(* ===== verification/Bundle.v ===== *)
(** * Bundle framing

    The bundle part of [include/crowdy/wire/codec.hpp]: [BundleWriter], which packs complete
    messages into one datagram, and [forEachMessage], which unpacks one. The writer owns a
    caller's buffer; its abstract state is the list of the messages appended. *)

From S2P Require Import Prelude Bytes Protocol Codec.

Definition kBundleHeaderSize : nat := 1.
Definition kBundleLengthPrefix : nat := 2.
Definition kMaxBundleMembers : nat := 32.
Definition kMaxBundleMemberSize : nat :=
  kMaxDatagramSize - kBundleHeaderSize - kBundleLengthPrefix.

(** ** BundleWriter *)

Record BundleWriter := mkBundle { bw_buf : bytes; bw_offset : nat; bw_count : nat }.

Definition bw_reset (w : BundleWriter) : BundleWriter :=
  mkBundle (match bw_buf w with [] => [] | _ :: l => MessageBundle :: l end)
    kBundleHeaderSize 0.

(** The constructor: take the buffer, then [reset()]. *)
Definition bw_make (buffer : bytes) : BundleWriter :=
  bw_reset (mkBundle buffer kBundleHeaderSize 0).

Definition bw_empty (w : BundleWriter) : bool := bool_decide (bw_count w = 0).

Definition bw_fits (w : BundleWriter) (len : nat) : bool :=
  if bool_decide (len = 0) || (65535 <? Z.of_nat len)%Z ||
     bool_decide (kMaxBundleMembers ≤ bw_count w) then false
  else bool_decide (bw_offset w + kBundleLengthPrefix + len ≤ length (bw_buf w)).

Definition bw_append (w : BundleWriter) (message : bytes) : option (BundleWriter * bool) :=
  if negb (bw_fits w (length message)) then Some (w, false) else
  b ← le.writeU16 (bw_buf w) (bw_offset w) (u16 (Z.of_nat (length message)));
  b ← memcpy b (bw_offset w + kBundleLengthPrefix) message;
  Some (mkBundle b (bw_offset w + (kBundleLengthPrefix + length message)) (S (bw_count w)), true).

Definition bw_datagram (w : BundleWriter) : option bytes :=
  if bool_decide (bw_count w = 0) then Some [] else
  if bool_decide (bw_count w = 1) then
    len ← le.readU16 (bw_buf w) kBundleHeaderSize;
    sub (bw_buf w) (kBundleHeaderSize + kBundleLengthPrefix) (Z.to_nat len)
  else sub (bw_buf w) 0 (bw_offset w).

Definition bw_firstType (w : BundleWriter) : option Z :=
  if bool_decide (bw_count w = 0) then Some 0%Z
  else le.readU8 (bw_buf w) (kBundleHeaderSize + kBundleLengthPrefix).

(** ** forEachMessage

    The callback is the list of the messages it is invoked with, in order. *)

(** The [while (offset < size)] loop; [None] on exhausted fuel or an out-of-range read. *)
Fixpoint walkMembers (fuel : nat) (d : bytes) (offset : nat) : option (list bytes * Status) :=
  match fuel with
  | O => None
  | S fuel =>
      if decide (offset < length d) then
        if decide (length d < offset + 2) then Some ([], Malformed) else
        msgLen ← le.readU16 d offset;
        let offset := offset + 2 in
        if decide (length d < offset + Z.to_nat msgLen) then Some ([], Malformed) else
        m ← sub d offset (Z.to_nat msgLen);
        r ← walkMembers fuel d (offset + Z.to_nat msgLen);
        Some (m :: r.1, r.2)
      else Some ([], Ok)
  end.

■ Your goal ■
Copy every line of the material above in which the string "None" can be found.

■ Exercise answer ■
(** The [while (offset < size)] loop; [None] on exhausted fuel or an out-of-range read. *)
  | O => None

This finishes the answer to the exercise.